[Stored data]
(** C7.  For a range inside the array and a signed [k] whose opposite is
    a signed amount too, [bitarray_rotate] by [k] and then by [- k]
    both return and give back the array of the start, bit for bit. *)
Theorem bitarray_rotate_inverse (ba : bitarray) (offset length k : Z) :
  wf_bitarray ba -> 0 <= offset -> 0 <= length ->
  offset + length <= bit_sz ba -> is_ssize k -> is_ssize (- k) ->
  exists ba1,
    bitarray_rotate ba offset length k = Ok ba1 /\
    bitarray_rotate ba1 offset length (- k) = Ok ba.
Proof.
  intros Hwf Ho Hl Hend Hk Hk'.
  destruct (bitarray_rotate_spec ba offset length k Hwf Ho Hl Hend Hk)
    as (ba1 & Hr1 & Hwf1 & Hsz1 & Hb1).
  destruct (bitarray_rotate_spec ba1 offset length (- k) Hwf1 Ho Hl
              ltac:(lia) Hk')
    as (ba2 & Hr2 & Hwf2 & Hsz2 & Hb2).
  exists ba1. split; [exact Hr1 |]. rewrite Hr2. f_equal.
  apply bitarray_ext; try assumption; [lia |].
  intros i Hi. rewrite Hb2 by lia.
  destruct (Z.leb_spec offset i), (Z.ltb_spec i (offset + length)); simpl;
    try (rewrite Hb1 by lia; case_bools; try lia; reflexivity).
  pose proof (Z.mod_pos_bound (i - offset - - k) length ltac:(lia)) as Hm.
  rewrite Hb1 by lia. case_bools; try lia. f_equal.
  replace (offset + (i - offset - - k) mod length - offset - k)
    with ((i - offset - - k) mod length - k) by lia.
  rewrite Zminus_mod_idemp_l.
  replace (i - offset - - k - k) with (i - offset) by lia.
  rewrite Z.mod_small by lia. lia.
Qed.

Lemma bitarray_rotate_inverse_witness :
  wf_bitarray example200 /\ 0 <= 10 /\ 0 <= 180 /\
  10 + 180 <= bit_sz example200 /\ is_ssize (-47) /\ is_ssize (- -47) /\
  exists ba1,
    bitarray_rotate example200 10 180 (-47) = Ok ba1 /\
    bitarray_rotate ba1 10 180 (- -47) = Ok example200.
Proof.
  assert (Hwf : wf_bitarray example200) by (apply wf_bitarrayb_sound; concrete).
  assert (H0 : 0 <= 10) by concrete.
  assert (H1 : 0 <= 180) by concrete.
  assert (H2 : 10 + 180 <= bit_sz example200) by concrete.
  assert (H3 : is_ssize (-47)) by concrete.
  assert (H4 : is_ssize (- -47)) by concrete.
  repeat (split; [assumption |]).
  exact (bitarray_rotate_inverse example200 10 180 (-47) Hwf H0 H1 H2 H3 H4).
Defined.

(** C9.  [bitarray_rotate] with [bit_length = 0] returns the array as it
    is, for every offset and amount; with [bit_length = 1] at a valid
    offset it returns the array as it is, for every signed amount, the
    negative ones included. *)
Theorem bitarray_rotate_short_noop (ba : bitarray) (offset r : Z) :
  bitarray_rotate ba offset 0 r = Ok ba /\
  (wf_bitarray ba -> 0 <= offset < bit_sz ba -> is_ssize r ->
   bitarray_rotate ba offset 1 r = Ok ba).
Proof.
  split; [reflexivity |].
  intros Hwf Ho Hr.
  destruct (bitarray_rotate_spec ba offset 1 r Hwf ltac:(lia) ltac:(lia)
              ltac:(lia) Hr)
    as (ba' & Hrot & Hwf' & Hsz & Hb).
  rewrite Hrot. f_equal.
  apply bitarray_ext; try assumption.
  intros k Hk. rewrite Hb by lia.
  case_bools; try lia; try reflexivity.
  f_equal. rewrite Z.mod_1_r. lia.
Qed.

Lemma bitarray_rotate_short_noop_witness :
  wf_bitarray example8 /\ 0 <= 3 < bit_sz example8 /\ is_ssize (-5) /\
  bitarray_rotate example8 3 0 (-5) = Ok example8 /\
  bitarray_rotate example8 3 1 (-5) = Ok example8.
Proof.
  assert (Hwf : wf_bitarray example8) by (apply wf_bitarrayb_sound; concrete).
  assert (H0 : 0 <= 3 < bit_sz example8) by concrete.
  assert (H1 : is_ssize (-5)) by concrete.
  repeat (split; [assumption |]).
  destruct (bitarray_rotate_short_noop example8 3 (-5)) as [Hz Hone].
  split; [exact Hz | exact (Hone Hwf H0 H1)].
Defined.

(** ** The normalisation of the amount *)

(** A non-negative amount is normalised into [0, bit_length). *)
Lemma rotate_normalize_nonneg (len r : Z) :
  0 < len -> is_size len -> is_ssize r -> 0 <= r ->
  rotate_normalize len r = r mod len /\ 0 <= rotate_normalize len r < len.
Proof.
  intros Hlen Hsz Hr Hpos. unfold is_size, is_ssize in *.
  pose proof (Z.mod_pos_bound r len Hlen) as Hm.
  assert (Hle : r mod len <= r) by (apply Z.mod_le; lia).
  unfold rotate_normalize. destruct (Z.ltb_spec r 0); [lia |].
  rewrite (to_size_small r) by (unfold is_size; lia).
  rewrite to_ssize_small by (unfold is_ssize; lia). lia.
Qed.

(** A negative amount is normalised into (0, bit_length]: the upper end
    is reached at the exact multiples of the length. *)
Lemma rotate_normalize_neg (len r : Z) :
  0 < len -> is_size len -> is_ssize r -> r < 0 ->
  to_size (rotate_normalize len r) = len - (- r) mod len /\
  0 < to_size (rotate_normalize len r) <= len.
Proof.
  intros Hlen Hsz Hr Hneg.
  destruct (rotate_normalize_unsigned len r Hlen Hsz Hr) as [Hu _].
  pose proof (Z.mod_pos_bound (- r) len Hlen) as Hm.
  rewrite Hu. unfold right_shift. destruct (Z.ltb_spec r 0); lia.
Qed.

(** A zero normalised amount makes [bitarray_rotate] return at once. *)
Lemma bitarray_rotate_zero_amount (ba : bitarray) (offset len r : Z) :
  rotate_normalize len r = 0 -> bitarray_rotate ba offset len r = Ok ba.
Proof.
  intros Hz. unfold bitarray_rotate. rewrite Hz.
  destruct (len =? 0); reflexivity.
Qed.

(** C4.  At [bit_length = 4] and [bit_right_amount = -4], an exact
    multiple of the length, the normalisation of [bitarray_rotate]
    yields 4, outside [0, 4); the return for a zero amount is not taken:
    on every array the call is the sequence of the three reversals, of
    which the second changes the array [example8] before the third
    restores it. *)
Theorem rotate_normalize_negative_multiple :
  rotate_normalize 4 (-4) = 4 /\
  ~ (0 <= rotate_normalize 4 (-4) < 4) /\
  (forall ba,
     bitarray_rotate ba 0 4 (-4) =
     bind (bitarray_reverse_range ba 0 0) (fun ba1 =>
       bind (bitarray_reverse_range ba1 0 4) (fun ba2 =>
         bitarray_reverse_range ba2 0 4))) /\
  (exists ba2,
     bitarray_reverse_range example8 0 4 = Ok ba2 /\ ba2 <> example8) /\
  bitarray_rotate example8 0 4 (-4) = Ok example8.
Proof.
  split; [reflexivity |].
  split; [vm_compute; intros [_ H]; discriminate H |].
  split; [intros ba; reflexivity |].
  split; [| vm_compute; reflexivity].
  eexists. split; [vm_compute; reflexivity | discriminate].
Qed.

(** ** The scenarios of the test suite *)

Example rotate_10110010_right_3 :
  bits_of_result (bitarray_rotate example8 0 8 3) =
  map Ok [false; true; false; true; false; true; true; false].
Proof. vm_compute. reflexivity. Qed.

Example rotate_200_there_and_back :
  bind (bitarray_rotate example200 10 180 (-47))
       (fun ba1 => bitarray_rotate ba1 10 180 47) = Ok example200.
Proof. vm_compute. reflexivity. Qed.

Example reverse_twice_200 :
  bind (bitarray_reverse_range example200 3 197)
       (fun ba1 => bitarray_reverse_range ba1 3 197) = Ok example200.
Proof. vm_compute. reflexivity. Qed.

(** * Further properties of the code *)

(** ** Creation *)




(** X2.  For the seven largest sizes, [bit_sz + 7] wraps in
    [bitarray_new]: the buffer is empty, and [bitarray_get] at every
    index below the size passes the assertion and reads outside the
    buffer. *)
Theorem bitarray_new_size_wraps (sz : Z) :
  2 ^ 64 - 7 <= sz < 2 ^ 64 ->
  buf (bitarray_new sz) = [] /\
  forall i, 0 <= i < sz -> bitarray_get (bitarray_new sz) i = Fault OutOfBounds.
Proof.
  intros Hsz.
  assert (Hb : buf (bitarray_new sz) = []).
  { unfold bitarray_new. cbn [buf].
    replace (to_size (sz + 7) / 8) with 0; [reflexivity |].
    unfold to_size. change (2 ^ 64) with 18446744073709551616 in *.
    Z.div_mod_to_equations. lia. }
  split; [exact Hb |].
  intros i Hi. unfold bitarray_get. rewrite Hb.
  change (bit_sz (bitarray_new sz)) with sz.
  destruct (Z.ltb_spec i sz); [| lia].
  unfold load_byte. destruct (0 <=? i / 8); reflexivity.
Qed.

Lemma bitarray_new_size_wraps_witness :
  2 ^ 64 - 7 <= 2 ^ 64 - 1 < 2 ^ 64 /\
  buf (bitarray_new (2 ^ 64 - 1)) = [] /\
  forall i, 0 <= i < 2 ^ 64 - 1 ->
    bitarray_get (bitarray_new (2 ^ 64 - 1)) i = Fault OutOfBounds.
Proof.
  assert (H : 2 ^ 64 - 7 <= 2 ^ 64 - 1 < 2 ^ 64) by concrete.
  split; [exact H |].
  exact (bitarray_new_size_wraps (2 ^ 64 - 1) H).
Defined.

(** ** Laws of the single-bit accessors *)

(** X3.  Two [bitarray_set] at the same valid index: the second one
    wins, the array is the one the second alone gives. *)
Theorem bitarray_set_overwrite (ba : bitarray) (i : Z) (v w : bool) :
  wf_bitarray ba -> 0 <= i < bit_sz ba ->
  exists ba1,
    bitarray_set ba i v = Ok ba1 /\
    bitarray_set ba1 i w = bitarray_set ba i w.
Proof.
  intros Hwf Hi.
  destruct (bitarray_set_spec ba i v Hwf Hi) as (ba1 & Hs1 & Hwf1 & Hsz1 & Hb1).
  destruct (bitarray_set_spec ba1 i w Hwf1 ltac:(lia))
    as (ba2 & Hs2 & Hwf2 & Hsz2 & Hb2).
  destruct (bitarray_set_spec ba i w Hwf Hi) as (ba3 & Hs3 & Hwf3 & Hsz3 & Hb3).
  exists ba1. split; [exact Hs1 |]. rewrite Hs2, Hs3. f_equal.
  apply bitarray_ext; try assumption; [lia |].
  intros k Hk. rewrite Hb2, Hb3, Hb1 by lia.
  destruct (k =? i); reflexivity.
Qed.

Lemma bitarray_set_overwrite_witness :
  wf_bitarray example8 /\ 0 <= 6 < bit_sz example8 /\
  exists ba1,
    bitarray_set example8 6 false = Ok ba1 /\
    bitarray_set ba1 6 true = bitarray_set example8 6 true.
Proof.
  assert (Hwf : wf_bitarray example8) by (apply wf_bitarrayb_sound; concrete).
  assert (Hi : 0 <= 6 < bit_sz example8) by concrete.
  split; [exact Hwf |]. split; [exact Hi |].
  exact (bitarray_set_overwrite example8 6 false true Hwf Hi).
Defined.

(** X4.  [bitarray_set] at two different valid indices commute: both
    orders return the same array. *)
Theorem bitarray_set_commute (ba : bitarray) (i j : Z) (v w : bool) :
  wf_bitarray ba -> 0 <= i < bit_sz ba -> 0 <= j < bit_sz ba -> i <> j ->
  exists ba',
    bind (bitarray_set ba i v) (fun ba1 => bitarray_set ba1 j w) = Ok ba' /\
    bind (bitarray_set ba j w) (fun ba1 => bitarray_set ba1 i v) = Ok ba'.
Proof.
  intros Hwf Hi Hj Hne.
  destruct (bitarray_set_spec ba i v Hwf Hi) as (a1 & Ha1 & Hwa1 & Hsa1 & Hba1).
  destruct (bitarray_set_spec a1 j w Hwa1 ltac:(lia))
    as (a2 & Ha2 & Hwa2 & Hsa2 & Hba2).
  destruct (bitarray_set_spec ba j w Hwf Hj) as (b1 & Hb1 & Hwb1 & Hsb1 & Hbb1).
  destruct (bitarray_set_spec b1 i v Hwb1 ltac:(lia))
    as (b2 & Hb2 & Hwb2 & Hsb2 & Hbb2).
  exists a2. rewrite Ha1, Hb1. cbn [bind]. split; [exact Ha2 |].
  rewrite Hb2. f_equal.
  apply bitarray_ext; try assumption; [lia |].
  intros k Hk. rewrite Hbb2, Hbb1, Hba2, Hba1 by lia.
  case_bools; try lia; reflexivity.
Qed.
(** C2, as amended: a failure of [ma_audio_buffer_init] or of
    [ma_sound_init_from_data_source] is logged at level critical and makes
    [playAudioData] return [false]; no exception is raised. Before the
    return, what was built for the payload created earlier in the call is
    torn down: after a failed buffer initialisation the buffer storage and
    then the payload are released; after a failed sound initialisation the
    audio buffer, initialised after the payload was created, is
    uninitialised and its storage released, then the sound storage, and
    the payload last. No sound is added to the registry. *)
Theorem playAudioData_construction_failure (E : Env) (ch sr bits size : Z)
    (buffer : option Block) (w : World) :
  (∀ (hb : handle) (r : ma_result),
     In (EvAudioBufferInit hb r) (events_of (playAudioData E ch sr bits size buffer w)) →
     r ≠ MA_SUCCESS →
     ∃ (w' : World) (pre : list Event) (hp : handle),
       playAudioData E ch sr bits size buffer w =
         Normal false w'
                (pre ++ [EvAudioBufferInit hb r;
                         EvLog critical "Failed to initialize audio buffer: {}";
                         EvAudioBufferReset hb; EvPayloadDelete hp]) ∧
       no_construction pre ∧ In (EvPayloadNew hp) pre ∧
       sublist (sounds (audio w')) (sounds (audio w))) ∧
  (∀ (hs hb : handle) (r : ma_result),
     In (EvSoundInit hs hb r) (events_of (playAudioData E ch sr bits size buffer w)) →
     r ≠ MA_SUCCESS →
     ∃ (w' : World) (pre : list Event) (hp : handle),
       playAudioData E ch sr bits size buffer w =
         Normal false w'
                (pre ++ [EvAudioBufferInit hb MA_SUCCESS; EvSoundInit hs hb r;
                         EvLog critical "Failed to initialize sound instance: {}";
                         EvAudioBufferUninit hb; EvAudioBufferReset hb; EvSoundReset hs;
                         EvPayloadDelete hp]) ∧
       no_construction pre ∧ In (EvPayloadNew hp) pre ∧
       sublist (sounds (audio w')) (sounds (audio w))).
Proof.
  destruct (playAudioData_shape E ch sr bits size buffer w)
    as [Hnone | (w1 & pre & n & hp & pcm & -> & Hpre & Hnew & Hsub)].
  { split; intros; exfalso;
      (eapply no_construction_not_in; [exact Hnone | | eassumption]); reflexivity. }
  split.
  - intros hb r Hin Hr. apply in_events_after in Hin; [| done | done].
    exists (drawn w1), pre, hp.
    destruct (start_sound_cases E (determineFormat bits) ch n hp pcm w1)
      as [[_ Hs] | [(r' & _ & _ & _ & Hs) | [(r' & _ & _ & _ & _ & Hs) | (_ & _ & _ & Hs)]]];
      rewrite Hs in Hin |- *; simpl in Hin; destruct_or!; simplify_eq; done.
  - intros hs hb r Hin Hr. apply in_events_after in Hin; [| done | done].
    exists (drawn (drawn w1)), pre, hp.
    destruct (start_sound_cases E (determineFormat bits) ch n hp pcm w1)
      as [[_ Hs] | [(r' & _ & _ & _ & Hs) | [(r' & _ & _ & _ & _ & Hs) | (_ & _ & _ & Hs)]]];
      rewrite Hs in Hin |- *; simpl in Hin; destruct_or!; simplify_eq; done.
Qed.
(** Whatever the two goroutines do to a state is a sequence of steps. *)
Lemma main_case_event_reachable (msgEvent : option ptr) (pk : ecdsa.PublicKey)
    (hg : Hashgraph) (w : World)
    (c : control) (hg' : Hashgraph) (w' : World) (log : list string) :
  reachable (mkState hg w) ->
  main_case_event msgEvent pk hg w = (c, hg', w', log) ->
  reachable (mkState hg' w').
Proof.
  intros Hreach Hrun. unfold main_case_event in Hrun. cbv zeta in Hrun.
  destruct msgEvent as [p|]; [|injection Hrun as <- <- <- <-; exact Hreach].
  destruct (heap w !! p) as [ev|]; [|injection Hrun as <- <- <- <-; exact Hreach].
  destruct (negb (verifyEventSignature ev pk));
    [injection Hrun as <- <- <- <-; exact Hreach|].
  destruct (AddEvent hg p w) as [[r hg2] w2] eqn:Hadd.
  assert (Hnext : reachable (mkState hg2 w2))
    by (apply (reach_step (mkState hg w)); [exact Hreach|];
        apply (step_AddEvent (mkState hg w) p r); exact Hadd).
  destruct r as [[err|]|]; injection Hrun as <- <- <- <-; exact Hnext.
Qed.

Lemma main_reader_step_reachable (pk : ecdsa.PublicKey) (f : frame)
    (hg : Hashgraph) (w : World)
    (c : control) (hg' : Hashgraph) (w' : World) (log : list string) :
  reachable (mkState hg w) ->
  main_reader_step pk f hg w = (c, hg', w', log) ->
  reachable (mkState hg' w').
Proof.
  intros Hreach Hrun.
  destruct f as [err|err|answer setLocal write|add|[ev|]|];
    cbv beta iota zeta delta [main_reader_step] in Hrun.
  - injection Hrun as <- <- <- <-. exact Hreach.
  - injection Hrun as <- <- <- <-. exact Hreach.
  - destruct answer as [err|sdp]; [injection Hrun as <- <- <- <-; exact Hreach|].
    destruct setLocal as [err|]; [injection Hrun as <- <- <- <-; exact Hreach|].
    destruct write as [err|]; injection Hrun as <- <- <- <-; exact Hreach.
  - destruct add as [err|]; injection Hrun as <- <- <- <-; exact Hreach.
  - eapply main_case_event_reachable; [|exact Hrun].
    apply (reach_step (mkState hg w)); [exact Hreach|].
    apply (step_new (mkState hg w) (fresh (dom (heap w))) ev).
    apply not_elem_of_dom, is_fresh.
  - eapply main_case_event_reachable; eassumption.
  - injection Hrun as <- <- <- <-. exact Hreach.
Qed.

§ **What this task involves**:
The stretch of entries above that starts with the line containing "audio buffer, initialised" and goes on through the line containing "(buffer : option" is to be transcribed exactly, and no other line is to be transcribed.

§ **Reply to the exercise**:
    audio buffer, initialised after the payload was created, is
    uninitialised and its storage released, then the sound storage, and
    the payload last. No sound is added to the registry. *)
Theorem playAudioData_construction_failure (E : Env) (ch sr bits size : Z)
    (buffer : option Block) (w : World) :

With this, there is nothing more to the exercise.